Many in the founding generation asked themselves this question. Their answers were various. Many had never owned slaves (John Adams, the people of Vermont). Others freed those they owned (George Washington at his death). Still others passed laws abolishing slavery, immediately or gradually, in five states by 1789, in two more by 1804. And some Founders who continued to own human property continued to agonize over the question. In 1835 James Madison, one of the last Founders left standing, told Harriet Martineau, an English traveler, that he hoped American slaves — over 2 million by then — might be freed and sent to Liberia. (Martineau, who knew how few had so far been sent there, was skeptical: “How such a mind as his could derive alleviation to its anxiety from that source is surprising.”) Many felt no anxiety. John Rutledge — whose brother Edward had signed the Declaration of Independence for their home state, South Carolina — told the Constitutional Convention, to which he was a delegate, that “religion and humanity” were irrelevant when considering the slave trade. “Interest alone is the governing principle with nations.”

 

Or maybe, when declaring that “all men are created equal,” the Founders simply meant men like themselves — white men.
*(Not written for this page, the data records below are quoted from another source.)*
(* ===== verification/Delivery.v ===== *)
(** * Delivery: what the MTProto bot's handlers are given (src/mtproto_bot.go)

    The loop of [Run] seen from the handlers: the answers to its polls, the
    messages dispatched, and the update state it goes on from. *)

From S2P Require Import Prelude Strings TL Transport Hash AES Crypto Envelope Auth Invoke Queries Seal Client Peers Difference Api Media Flood Life Session Json Codec Saved Updates Dispatcher Config Bot Calls Runtime.

(** ** Frames

    [frames f m]: [m] leaves [f] of the state as it is, unless it panics. *)

Section Frames.
Context {S X : Type}.
Variable f : S -> X.

Definition frames {A} (m : M S A) : Prop := forall s,
  match m s with (Panic, _) => True | (_, s') => f s' = f s end.

Lemma frames_bind {A B} (m : M S A) (k : A -> M S B) : frames m -> (forall a, frames (k a)) -> frames (x <- m ;; k x).
Proof.
  intros Hm Hk s. specialize (Hm s). unfold bind. destruct (m s) as [[a|e|] s1]; [|done..].
  specialize (Hk a s1). rewrite <- Hm. exact Hk.
Qed.
Lemma frames_try {A} (m : M S A) : frames m -> frames (try m).
Proof. intros Hm s. specialize (Hm s). unfold try. by destruct (m s) as [[a|e|] s1]. Qed.
Lemma frames_lift {A} (o : outcome A) : frames (lift o).
Proof. intros s. by destruct o. Qed.
Lemma frames_guard c e : frames (guard c e).
Proof. by destruct c. Qed.
Lemma frames_modify (g : S -> S) : (forall s, f (g s) = f s) -> frames (modify g).
Proof. intros H s. apply H. Qed.
Lemma frames_zoom {T A} (g : S -> T) u (m : M T A) : (forall t s, f (u t s) = f s) -> frames (zoom g u m).
Proof. intros H s. unfold zoom. destruct (m (g s)) as [[a|e|] t]; [apply H|apply H|done]. Qed.
End Frames.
This was the argument advanced by racists, south and north, in the 19th century, and oddly by BLM protesters today. It was answered, in every generation, by those (Frederick Douglass, Abraham Lincoln, Martin Luther King Jr.) who asserted that the founding documents were freedom documents, setting a standard against the day when it might be met.

 

It is important to get our founding right, for the world as well as for us. The American Revolution was the first of an era of revolutions that has not ended yet. So many of them have turned out worse. The two nearest to ours in time set the pattern. France would not find domestic tranquility until the Third and Fifth Republics. Haiti is still looking.

 

We once brought a great thing into the world. Our job is to understand and uphold it.